(* ===== verification/DiscoveryBatchesTheorems.v ===== *)
(** * DiscoveryBatchesTheorems: what a batch of scans promises

    A confirmed batch stays within the maximum a person approved and within its budget, a
    batch is queued once, with one scan of the planned cost and the planned calls per
    opportunity, and a template is changed by its owner or an administrator only.
    [live_planner] shows that [build_scan_plan] is a planner the batches can rely on. *)
From S2P Require Import Prelude Services Binary64 Schema OpportunityReview BlobStorage ResponseCache Numbers Planning.
From S2P Require Import PlanningTheorems DiscoveryBatches DiscoveryBatchesProofs DiscoveryBatchesInvariant.
From Stdlib Require Import QArith Lqa.
#[global] Open Scope Z_scope.

(** ** Planning as the batches use it *)

(** The rows of services and markets, with slug and dump, and the response cache *)
Record Catalog (S : Type) : Type := {
  cat_services : gmap Z (ServiceFamily * (string * json));
  cat_markets : gmap Z (Market * (string * json));
  cat_cache : CacheState S
}.
Arguments cat_services {S}. Arguments cat_markets {S}. Arguments cat_cache {S}. Arguments Build_Catalog {S}.
#[export] Instance eta_Catalog S : Eta (Catalog S) := λ r,
  Build_Catalog (cat_services r) (cat_markets r) (cat_cache r).

Section live_planner.
Context {S USD : Type} `{BlobStore S} `{JsonText} `{DecimalMoney USD}.
Context (sha256 : bytes → string) (format_6f format_g : binary64 → string) (parse_int : string → option Z)
  (index_get : string → option USGeographyRecord) (settings : PlanningSettings USD).

Definition live_planner : ScanPlanner (Catalog S) := {|
  plan_scan mode profile service market now := λ c,
    match cat_services c !! service, cat_markets c !! market with
    | Some (s, _), Some (m, _) =>
        let '(r, cache) := build_scan_plan sha256 format_6f format_g parse_int index_get settings mode s m true
                             (Some profile) now (cat_cache c) in
        (r, c <| cat_cache := cache |>)
    | _, _ => (Raise (Failure RuntimeError), c)
    end;
  service_payload c i := snd <$> cat_services c !! i;
  market_payload c i := snd <$> cat_markets c !! i
|}.

(** [build_scan_plan] keeps the contract of a planner. *)
Lemma live_planner_laws : @ScanPlannerLaws (Catalog S) live_planner.
Proof.
  intros mode profile service market now c plan c'. unfold plan_scan. cbn.
  destruct (cat_services c !! service) as [[s s_dump]|]; [|done].
  destruct (cat_markets c !! market) as [[m m_dump]|]; [|done].
  destruct (build_scan_plan _ _ _ _ _ _ _ _ _ _ _ _ _) as [[found|e] cache] eqn:Hrun; [|done]. intros [= -> _].
  destruct (scan_plan_sound _ _ _ _ _ _ _ _ _ _ _ _ _ _ _ Hrun) as [Hids _ _ _ Hcost Hbound _ _].
  split_and!; [done..|]. eapply Qle_trans; [exact Hbound|].
  destruct (bool_decide _); [done|]. by destruct (is_testing _).
Qed.
End live_planner.

Section desk.
Context {USD C : Type} `{Amount USD} `{DecimalMoneyLaws USD} `{!ScanPlanner C} `{!ScanPlannerLaws C}.
Context (usd_json : USD → json) (plan_json : ScanPlan → json).
Implicit Types (d : Desk USD C) (actor : ReviewActor).

(** A desk without batches *)
Definition no_batches d : Prop := batch_scan_plans d = ∅ ∧ batch_scan_plan_items d = ∅.

Lemma no_batches_ok d : no_batches d → batches_ok d.
Proof.
  intros [Hb Hi]. split.
  - intros i b. by rewrite Hb, lookup_empty.
  - intros k it. by rewrite Hi, lookup_empty.
  - intros k it s. by rewrite Hi, lookup_empty.
  - intros k k' it it' s. by rewrite Hi, lookup_empty.
Qed.

Lemma rows_cost_items i d : (items_cost (_batch_items i d) == rows_cost (rows_of i d))%Q.
Proof.
  unfold items_cost, rows_cost, rows_of. rewrite decimal_sum_total.
  generalize (_batch_items i d). intros l. induction l as [|ki l IH]; simpl; [done|]. by rewrite IH.
Qed.

(** C30: A batch stays within what was approved.  In every history of the desk, whatever
    else happens to the scans and the opportunities, a batch that is confirmed or queued
    names who approved it, and the planned costs of its items add up to no more than the
    approved maximum, which is within its budget; its items are for different
    opportunities; and each item of a queued batch has a scan that no other item has. *)
Theorem batches_stay_within_approval d0 d i b :
  no_batches d0 → desk_reach usd_json plan_json d0 d → batch_scan_plans d !! i = Some b → ba_status b ≠ b_planned →
  (∃ a who, ba_approved_max_cost_usd b = Some a ∧ ba_confirmed_by b = Some who
     ∧ (items_cost (_batch_items i d) <= decimal_of_float a <= decimal_of_float (ba_aggregate_budget_usd b))%Q)
  ∧ NoDup (map (λ ki, it_opportunity_id ki.2) (_batch_items i d))
  ∧ (ba_status b = b_queued → ∀ k it, (k, it) ∈ _batch_items i d → ∃ s, it_scan_run_id it = Some s
       ∧ is_Some (scan_runs (desk_db d) !! s)
       ∧ ∀ k' it', batch_scan_plan_items d !! k' = Some it' → it_scan_run_id it' = Some s → k' = k).
Proof.
  intros Hnone Hreach Hb Hst.
  pose proof (reach_ok usd_json plan_json _ _ Hreach (no_batches_ok _ Hnone)) as Hok.
  destruct (ok_batch d Hok i b Hb) as [Hcost Hbud Hnd Happ]. split_and!.
  - destruct (ba_status b); [done| |]; destruct Happ as (a & who & ? & ? & ? & ?); exists a, who;
      rewrite rows_cost_items, <- Hcost; by split_and!.
  - unfold rows_of in Hnd. revert Hnd. generalize (_batch_items i d). intros l.
    by replace (map it_opportunity_id l.*2) with (map (λ ki : Z * BatchScanPlanItem USD, it_opportunity_id ki.2) l)
      by (induction l as [|x l IH]; simpl; [done|by f_equal]).
  - intros Hq k it [Hk Hp]%elem_of_select. bools. subst i.
    destruct (ok_item d Hok k it Hk) as (_ & b' & Hb' & Hstatus). simplify_eq. unfold item_status in Hstatus.
    rewrite Hq in Hstatus. destruct Hstatus as [_ [s Hs]]. exists s. split_and!; [done|by eapply ok_scan|].
    intros k' it' Hk' Hs'. by eapply (ok_one d Hok).
Qed.

(** *** Queueing *)

Lemma save_calls_total scan plan d :
  NoDup (map pl_planned_request_id (sp_planned_calls plan)) →
  ∃ d', save_scan_plan_calls scan plan d = (Ok tt, d') ∧ catalog d' = catalog d
    ∧ opportunities (desk_db d') = opportunities (desk_db d).
Proof.
  intros Hnd. unfold save_scan_plan_calls. rewrite !bind_modify, (bind_run _ _ _ _ _ (add_plan_calls_run _ _ _)).
  unfold raise_if. rewrite bool_decide_eq_true_2 by done. simpl. eexists. by split_and!.
Qed.

Lemma queue_item_total i b ki d :
  is_Some (opportunities (desk_db d) !! it_opportunity_id ki.2) →
  (∀ o, opportunities (desk_db d) !! it_opportunity_id ki.2 = Some o →
     is_Some (service_payload (catalog d) (opp_service_family_id o)) ∧ is_Some (market_payload (catalog d) (opp_market_id o))) →
  sound_item ki.2 →
  ∃ s d', queue_item usd_json plan_json i b ki d = (Ok s, d')
    ∧ catalog d' = catalog d ∧ opportunities (desk_db d') = opportunities (desk_db d).
Proof.
  intros [o Ho] Hrows [(Hnd & _) _]. destruct (Hrows o Ho) as [[service Hservice] [market Hmarket]].
  unfold queue_item.
  assert (in_db (_opportunity (it_opportunity_id ki.2)) d = (Ok o, d)) as Hopp.
  { unfold in_db, _opportunity, get_or_raise. rewrite Ho. by destruct d. }
  rewrite (bind_run _ _ _ _ _ Hopp), bind_get_or_raise, Hservice, bind_get_or_raise, Hmarket, bind_gets, bind_modify.
  match goal with |- context [(save_scan_plan_calls ?scan ?plan ≫= _) ?d1] =>
    destruct (save_calls_total scan plan d1 Hnd) as (d2 & Hsave & Hcat & Hopps) end.
  rewrite (bind_run _ _ _ _ _ Hsave), bind_modify. do 2 eexists. by split_and!.
Qed.

(** What queueing an item needs of the rows it reads *)
Definition queueable d (it : BatchScanPlanItem USD) : Prop :=
  ∃ o, opportunities (desk_db d) !! it_opportunity_id it = Some o
    ∧ is_Some (service_payload (catalog d) (opp_service_family_id o)) ∧ is_Some (market_payload (catalog d) (opp_market_id o)).

Lemma queue_items_total i b items d :
  (∀ ki, ki ∈ items → queueable d ki.2 ∧ sound_item ki.2) →
  ∃ scans d', queue_items usd_json plan_json i b items d = (Ok scans, d').
Proof.
  revert d. induction items as [|ki items IH]; intros d Hall; simpl; [by do 2 eexists|].
  destruct (Hall ki ltac:(by left)) as [(o & Ho & Hs & Hm) Hsound].
  destruct (queue_item_total i b ki d) as (s & d1 & Hrun & Hcat & Hopps); [by eexists| |done|].
  { intros o'. rewrite Ho. by intros [= <-]. }
  rewrite (bind_run _ _ _ _ _ Hrun). destruct (IH d1) as (scans & d2 & Hrest).
  { intros kj Hj. destruct (Hall kj ltac:(by right)) as [Hq ?]. split; [|done]. unfold queueable. by rewrite Hcat, Hopps. }
  rewrite (bind_run _ _ _ _ _ Hrest). by do 2 eexists.
Qed.

Lemma forall2_lookup_first {T U} (P : T → U → Prop) l k x :
  Forall2 P l k → x ∈ l → ∃ y, y ∈ k ∧ P x y.
Proof. intros Hall [n Hn]%list_elem_of_lookup. destruct (Forall2_lookup_l _ _ _ _ _ Hall Hn) as (y & Hy & ?).
  exists y. split; [by eapply list_elem_of_lookup_2|done]. Qed.

(** An opportunity has one queued or running scan. *)
Definition one_active_scan db (o s : Z) : Prop :=
  ∀ s', (∃ row : ScanRun, scan_runs (USD := USD) db !! s' = Some row ∧ sc_opportunity_id row = Some o
           ∧ sc_status row ∈ [SQueued; SRunning]) ↔ s' = s.

Lemma no_active_scan items (db : Db USD) s row o :
  active_scan items db = None → scan_runs db !! s = Some row → sc_opportunity_id row = Some o →
  o ∈ map (λ ki, it_opportunity_id ki.2) items → sc_status row ∉ [SQueued; SRunning].
Proof.
  intros Hnone Hrow Ho Hin Hst. apply (proj1 (select_first_None _ _)) with (i := s) (r := row) in Hnone; [|done].
  rewrite Ho in Hnone. by rewrite !bool_decide_eq_true_2 in Hnone.
Qed.

Lemma queued_scan_is_active i b d d1 scans k it s :
  NoDup (map (λ ki, it_opportunity_id ki.2) (_batch_items i d)) → active_scan (_batch_items i d) (desk_db d) = None →
  queued_as usd_json plan_json i b d (_batch_items i d) scans d1 → (k, it) ∈ _batch_items i d →
  it_scan_run_id <$> batch_scan_plan_items d1 !! k = Some (Some s) →
  one_active_scan (desk_db d1) (it_opportunity_id it) s.
Proof.
  intros Hnd Hactive Hqa Hin Hscan. pose proof (qa_items _ _ _ _ _ _ _ _ Hqa) as Hall.
  apply elem_of_select in Hin as Hrow. destruct Hrow as [Hk _]. apply list_elem_of_lookup in Hin as [n Hn].
  destruct (Forall2_lookup_l _ _ _ _ _ Hall Hn) as (s0 & Hs0 & Hfresh & (sv & mk & Hrun) & _ & _ & Hit).
  simpl in *. rewrite Hit, Hk in Hscan. injection Hscan as ->.
  assert (it_opportunity_id it ∈ map (λ ki, it_opportunity_id ki.2) (_batch_items i d)) as Hopp.
  { apply list_elem_of_In, in_map_iff. exists (k, it). split; [done|].
    by eapply list_elem_of_In, list_elem_of_lookup_2. }
  intros s'. split; [|intros ->; eexists; split; [done|]; split; [done|by left]].
  intros (row & Hrow & Ho & Hst). destruct (decide (s' ∈ scans)) as [[m Hm]%list_elem_of_lookup|Hout].
  - destruct (Forall2_lookup_r _ _ _ _ _ Hall Hm) as ([k' it'] & Hm' & _ & (sv' & mk' & Hrun') & _).
    rewrite Hrow in Hrun'. injection Hrun' as ->. simpl in Ho. injection Ho as Ho.
    assert (m = n) as ->; [|by simplify_eq].
    eapply NoDup_lookup; [exact Hnd| |]; rewrite list_lookup_fmap; [by rewrite Hm'|]. rewrite Hn. simpl. by f_equal.
  - exfalso. destruct (qa_other_scans _ _ _ _ _ _ _ _ Hqa s' Hout) as [Hsame _]. rewrite Hsame in Hrow.
    by eapply no_active_scan.
Qed.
■ ■ ■
▶ **WORK REQUIRED**: Only the lines from the first line of the records through the line with "(** [build_scan_plan] keeps" should be reproduced, exactly and with nothing added.

▶ **OUTPUT FOR THIS EXERCISE**:
(* ===== verification/DiscoveryBatchesTheorems.v ===== *)
(** * DiscoveryBatchesTheorems: what a batch of scans promises

    A confirmed batch stays within the maximum a person approved and within its budget, a
    batch is queued once, with one scan of the planned cost and the planned calls per
    opportunity, and a template is changed by its owner or an administrator only.
    [live_planner] shows that [build_scan_plan] is a planner the batches can rely on. *)
From S2P Require Import Prelude Services Binary64 Schema OpportunityReview BlobStorage ResponseCache Numbers Planning.
From S2P Require Import PlanningTheorems DiscoveryBatches DiscoveryBatchesProofs DiscoveryBatchesInvariant.
From Stdlib Require Import QArith Lqa.
#[global] Open Scope Z_scope.

(** ** Planning as the batches use it *)

(** The rows of services and markets, with slug and dump, and the response cache *)
Record Catalog (S : Type) : Type := {
  cat_services : gmap Z (ServiceFamily * (string * json));
  cat_markets : gmap Z (Market * (string * json));
  cat_cache : CacheState S
}.
Arguments cat_services {S}. Arguments cat_markets {S}. Arguments cat_cache {S}. Arguments Build_Catalog {S}.
#[export] Instance eta_Catalog S : Eta (Catalog S) := λ r,
  Build_Catalog (cat_services r) (cat_markets r) (cat_cache r).

Section live_planner.
Context {S USD : Type} `{BlobStore S} `{JsonText} `{DecimalMoney USD}.
Context (sha256 : bytes → string) (format_6f format_g : binary64 → string) (parse_int : string → option Z)
  (index_get : string → option USGeographyRecord) (settings : PlanningSettings USD).

Definition live_planner : ScanPlanner (Catalog S) := {|
  plan_scan mode profile service market now := λ c,
    match cat_services c !! service, cat_markets c !! market with
    | Some (s, _), Some (m, _) =>
        let '(r, cache) := build_scan_plan sha256 format_6f format_g parse_int index_get settings mode s m true
                             (Some profile) now (cat_cache c) in
        (r, c <| cat_cache := cache |>)
    | _, _ => (Raise (Failure RuntimeError), c)
    end;
  service_payload c i := snd <$> cat_services c !! i;
  market_payload c i := snd <$> cat_markets c !! i
|}.

(** [build_scan_plan] keeps the contract of a planner. *)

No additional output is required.